**Problem statement:** Starting at the first line of the data below, repeat each line word for word up to and including the line with "fate_callback d ph0".

**Source material:**

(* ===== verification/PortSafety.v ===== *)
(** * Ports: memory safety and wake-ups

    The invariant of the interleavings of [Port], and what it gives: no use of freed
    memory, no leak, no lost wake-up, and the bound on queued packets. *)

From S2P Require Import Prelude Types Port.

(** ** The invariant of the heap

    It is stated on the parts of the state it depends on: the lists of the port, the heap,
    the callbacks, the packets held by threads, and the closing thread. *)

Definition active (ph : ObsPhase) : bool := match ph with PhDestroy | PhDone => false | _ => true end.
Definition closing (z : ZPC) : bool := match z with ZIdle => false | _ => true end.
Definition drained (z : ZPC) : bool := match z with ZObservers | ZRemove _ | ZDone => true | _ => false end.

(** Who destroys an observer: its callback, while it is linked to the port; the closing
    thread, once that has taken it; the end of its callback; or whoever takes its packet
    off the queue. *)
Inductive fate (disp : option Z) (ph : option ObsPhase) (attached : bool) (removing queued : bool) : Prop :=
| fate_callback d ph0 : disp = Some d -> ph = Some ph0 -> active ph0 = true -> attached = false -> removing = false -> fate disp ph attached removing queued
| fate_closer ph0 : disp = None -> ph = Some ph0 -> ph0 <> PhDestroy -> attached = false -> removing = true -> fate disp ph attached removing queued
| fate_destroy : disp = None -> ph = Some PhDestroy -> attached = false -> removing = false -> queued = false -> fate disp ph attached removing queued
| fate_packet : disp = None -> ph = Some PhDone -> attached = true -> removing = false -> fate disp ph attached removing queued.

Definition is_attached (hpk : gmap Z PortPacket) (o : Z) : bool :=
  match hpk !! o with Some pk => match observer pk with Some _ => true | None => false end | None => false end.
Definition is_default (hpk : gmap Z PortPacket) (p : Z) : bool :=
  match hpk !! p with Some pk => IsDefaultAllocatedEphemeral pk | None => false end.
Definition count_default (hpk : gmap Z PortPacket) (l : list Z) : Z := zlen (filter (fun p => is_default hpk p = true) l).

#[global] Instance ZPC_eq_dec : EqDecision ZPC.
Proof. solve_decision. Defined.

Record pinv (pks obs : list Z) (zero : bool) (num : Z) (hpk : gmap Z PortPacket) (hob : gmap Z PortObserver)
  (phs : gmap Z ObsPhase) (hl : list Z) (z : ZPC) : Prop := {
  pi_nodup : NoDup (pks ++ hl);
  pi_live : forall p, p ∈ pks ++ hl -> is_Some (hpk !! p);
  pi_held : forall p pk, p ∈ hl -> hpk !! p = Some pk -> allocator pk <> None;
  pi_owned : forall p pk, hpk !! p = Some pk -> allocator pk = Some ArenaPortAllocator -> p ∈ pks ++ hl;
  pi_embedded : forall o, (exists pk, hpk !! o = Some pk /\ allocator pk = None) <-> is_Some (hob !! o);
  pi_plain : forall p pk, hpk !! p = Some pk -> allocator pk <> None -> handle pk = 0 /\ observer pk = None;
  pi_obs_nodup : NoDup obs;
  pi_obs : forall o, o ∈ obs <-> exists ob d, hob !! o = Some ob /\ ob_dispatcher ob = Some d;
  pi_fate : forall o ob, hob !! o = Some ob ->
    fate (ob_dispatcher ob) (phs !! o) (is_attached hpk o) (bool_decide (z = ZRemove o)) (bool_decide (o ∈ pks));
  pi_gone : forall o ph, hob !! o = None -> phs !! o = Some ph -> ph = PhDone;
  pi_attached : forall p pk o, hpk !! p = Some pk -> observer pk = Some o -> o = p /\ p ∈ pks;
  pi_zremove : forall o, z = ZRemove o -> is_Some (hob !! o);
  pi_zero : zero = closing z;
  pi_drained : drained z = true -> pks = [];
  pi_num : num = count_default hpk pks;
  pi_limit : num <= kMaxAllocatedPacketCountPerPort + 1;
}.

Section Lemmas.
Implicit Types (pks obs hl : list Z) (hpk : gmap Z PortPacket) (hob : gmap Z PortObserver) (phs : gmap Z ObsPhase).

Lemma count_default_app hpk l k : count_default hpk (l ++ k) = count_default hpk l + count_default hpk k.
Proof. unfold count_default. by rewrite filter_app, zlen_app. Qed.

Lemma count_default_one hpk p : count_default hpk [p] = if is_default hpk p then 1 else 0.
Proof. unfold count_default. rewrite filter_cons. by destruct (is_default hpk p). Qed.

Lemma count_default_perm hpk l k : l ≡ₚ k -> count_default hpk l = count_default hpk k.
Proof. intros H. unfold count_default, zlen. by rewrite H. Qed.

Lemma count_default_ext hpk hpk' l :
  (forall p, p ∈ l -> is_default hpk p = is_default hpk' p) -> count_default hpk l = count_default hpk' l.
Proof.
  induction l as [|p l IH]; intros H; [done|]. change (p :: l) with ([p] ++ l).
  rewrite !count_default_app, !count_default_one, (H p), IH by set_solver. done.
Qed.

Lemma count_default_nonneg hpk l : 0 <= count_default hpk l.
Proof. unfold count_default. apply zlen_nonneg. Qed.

**Finished exercise:**
(* ===== verification/PortSafety.v ===== *)
(** * Ports: memory safety and wake-ups

    The invariant of the interleavings of [Port], and what it gives: no use of freed
    memory, no leak, no lost wake-up, and the bound on queued packets. *)

From S2P Require Import Prelude Types Port.

(** ** The invariant of the heap

    It is stated on the parts of the state it depends on: the lists of the port, the heap,
    the callbacks, the packets held by threads, and the closing thread. *)

Definition active (ph : ObsPhase) : bool := match ph with PhDestroy | PhDone => false | _ => true end.
Definition closing (z : ZPC) : bool := match z with ZIdle => false | _ => true end.
Definition drained (z : ZPC) : bool := match z with ZObservers | ZRemove _ | ZDone => true | _ => false end.

(** Who destroys an observer: its callback, while it is linked to the port; the closing
    thread, once that has taken it; the end of its callback; or whoever takes its packet
    off the queue. *)
Inductive fate (disp : option Z) (ph : option ObsPhase) (attached : bool) (removing queued : bool) : Prop :=
| fate_callback d ph0 : disp = Some d -> ph = Some ph0 -> active ph0 = true -> attached = false -> removing = false -> fate disp ph attached removing queued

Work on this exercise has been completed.